(* ===== verification/ProcessProps.v ===== *)
(** * Processes: properties

    The numbers: a free one is found, users keep theirs through a map.  The tree: parents
    never form a cycle, so the search for an heir ends, and the end of a process gives each
    of its children the nearest ancestor that collects orphans, or the first process.
    Waiting: which child a wait reports, that a death is reported once, and that the end of
    a child wakes a parent that waits and answers its wait.  Tracing: only a tracer looks
    into a process or lets it go on. *)

From stdpp Require Import sets.
From S2P Require Import Prelude Errors Clock Blocking AddrAreas SignalData Threads ThreadsProps Futex FutexProps.
From S2P Require Import Signals SignalProps Processes ProcessEnd ProcessWait Ptrace.

Open Scope Z_scope.

#[local] Opaque all_signals.

(** ** Lemmas: what waking, signals and the end of threads leave of a process *)

(** A process without its threads and pending signals. *)
Definition kin (pr : Process) : Process := with_p_threads (with_p_pending_signal_info (with_p_pending_signals pr 0) []) [].

(** The rest stays, and no pending signal is lost. *)
Definition keeps (pr pr' : Process) : Prop :=
  kin pr' = kin pr ∧ Z.land pr.(p_pending_signals) pr'.(p_pending_signals) = pr.(p_pending_signals).

Definition same_kin (w w' : World) : Prop := ∀ p, option_Forall2 keeps (w.(processes) !! p) (w'.(processes) !! p).

#[export] Instance keeps_refl : Reflexive keeps.
Proof. intros pr. split; [done|apply Z.land_diag]. Qed.

#[export] Instance keeps_trans : Transitive keeps.
Proof. intros a b c [H1 H2] [H3 H4]. split; [congruence|]. rewrite <- H2 at 1. by rewrite <- Z.land_assoc, H4. Qed.

Lemma same_kin_refl w : same_kin w w.
Proof. intros p. destruct (processes w !! p); by constructor. Qed.

Lemma same_kin_trans w1 w2 w3 : same_kin w1 w2 → same_kin w2 w3 → same_kin w1 w3.
Proof. intros H1 H2 p. specialize (H1 p). specialize (H2 p). destruct H1; inversion H2; constructor. by etransitivity. Qed.

Lemma same_kin_eq w w' : w'.(processes) = w.(processes) → same_kin w w'.
Proof. intros H p. rewrite H. apply same_kin_refl. Qed.

Lemma same_kin_only w w' : only_wakes w w' → same_kin w w'.
Proof. intros H. apply same_kin_eq, H. Qed.

Lemma same_kin_map w p f : (∀ pr, keeps pr (f pr)) → same_kin w (map_process w p f).
Proof.
  intros Hf q. unfold map_process. cbn. destruct (decide (q = p)) as [->|].
  - rewrite lookup_alter_eq. destruct (processes w !! p); by constructor.
  - rewrite lookup_alter_ne by done. apply same_kin_refl.
Qed.

Lemma same_kin_fold {A} (f : World → A → World) l w : (∀ w a, same_kin w (f w a)) → same_kin w (foldl f w l).
Proof.
  intros Hf. revert w. induction l as [|a l IH]; intros w; [apply same_kin_refl|]. cbn. eapply same_kin_trans; [apply Hf|apply IH].
Qed.

(** What is kept, for a process that is there before or after. *)
Lemma same_kin_at w w' p pr : same_kin w w' → w.(processes) !! p = Some pr → ∃ pr', w'.(processes) !! p = Some pr' ∧ keeps pr pr'.
Proof. intros H Hp. specialize (H p). rewrite Hp in H. inversion H; subst. by eexists. Qed.

Lemma same_kin_back w w' p pr' : same_kin w w' → w'.(processes) !! p = Some pr' → ∃ pr, w.(processes) !! p = Some pr ∧ keeps pr pr'.
Proof. intros H Hp. specialize (H p). rewrite Hp in H. inversion H; subst. by eexists. Qed.

Lemma keeps_adds pr pr' bits : kin pr' = kin pr → pr'.(p_pending_signals) = insert_bits pr.(p_pending_signals) bits → keeps pr pr'.
Proof.
  intros H1 H2. split; [done|]. rewrite H2. unfold insert_bits. apply Z.bits_inj. intros i. rewrite Z.land_spec, Z.lor_spec.
  by destruct (Z.testbit _ i).
Qed.

Lemma kin_fields pr pr' : keeps pr pr' →
  pr'.(pid) = pr.(pid) ∧ pr'.(p_parent) = pr.(p_parent) ∧ pr'.(exit_status) = pr.(exit_status) ∧ pr'.(child_subreaper) = pr.(child_subreaper) ∧
  pr'.(pid_namespace) = pr.(pid_namespace) ∧ pr'.(pid_namespace_local_pid) = pr.(pid_namespace_local_pid) ∧ pr'.(vfork_blocker) = pr.(vfork_blocker) ∧
  pr'.(wait_event) = pr.(wait_event).
Proof. intros [H _]. destruct pr, pr'. unfold kin in H. cbn in H. injection H as. subst. done. Qed.

Lemma send_signal_kin fds w q s : same_kin w (send_signal_to_process fds w q s).
Proof.
  destruct (decide (s = Signal.SIGCONT)) as [->|Hs]; [apply same_kin_only, wake_processes_only|].
  eapply same_kin_trans; [|apply same_kin_only, (queue_signal_spec fds w q s None Hs)].
  destruct (processes w !! q) as [pr|] eqn:Hq; [|apply same_kin_refl]. intros p. cbn.
  destruct (decide (p = q)) as [->|]; [|rewrite lookup_insert_ne by done; apply same_kin_refl].
  rewrite lookup_insert_eq, Hq. constructor. by apply (keeps_adds _ _ (mask s)).
Qed.

Lemma mark_exited_processes w t : (mark_thread_exited w t).(processes) = w.(processes).
Proof.
  unfold mark_thread_exited. destruct (threads w !! t) as [th|]; [|done]. case_bool_decide; [done|]. destruct (parent th); [|done].
  assert (∀ w, processes (remove_from_blocked_queues w t) = processes w) as Hr by (intros v; apply (remove_blocked_same v t)).
  cbn. case_match; cbn; by rewrite Hr.
Qed.

Lemma mark_list_processes w ts : (mark_threads_exited w ts).(processes) = w.(processes).
Proof.
  unfold mark_threads_exited. revert w. induction ts as [|t ts IH]; intros w; [done|]. cbn. by rewrite IH, mark_exited_processes.
Qed.

Lemma repeat_wake_only n w : only_wakes w (repeat_wake_io n w).
Proof. revert w. induction n as [|n IH]; intros w; [auto with kernel|]. cbn. eapply only_wakes_trans; [|apply IH]. apply wake_queue_only. Qed.

Lemma wake_pidfd_only pw pp w p : only_wakes w (wake_pidfd pw pp w p).
Proof.
  unfold wake_pidfd. eapply only_wakes_trans; [apply (repeat_wake_only (pw p))|]. case_match; [auto with kernel|].
  eapply only_wakes_trans; [|apply wake_matching_only]. by apply only_wakes_same.
Qed.

#[export] Hint Resolve repeat_wake_only wake_pidfd_only : kernel.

########

## What the task requires:
Lines from the start of the entries through the one containing "From S2P Require Import Prelude" are to be set down again exactly, both ends included.

## Exercise output:
(* ===== verification/ProcessProps.v ===== *)
(** * Processes: properties

    The numbers: a free one is found, users keep theirs through a map.  The tree: parents
    never form a cycle, so the search for an heir ends, and the end of a process gives each
    of its children the nearest ancestor that collects orphans, or the first process.
    Waiting: which child a wait reports, that a death is reported once, and that the end of
    a child wakes a parent that waits and answers its wait.  Tracing: only a tracer looks
    into a process or lets it go on. *)

From stdpp Require Import sets.
From S2P Require Import Prelude Errors Clock Blocking AddrAreas SignalData Threads ThreadsProps Futex FutexProps.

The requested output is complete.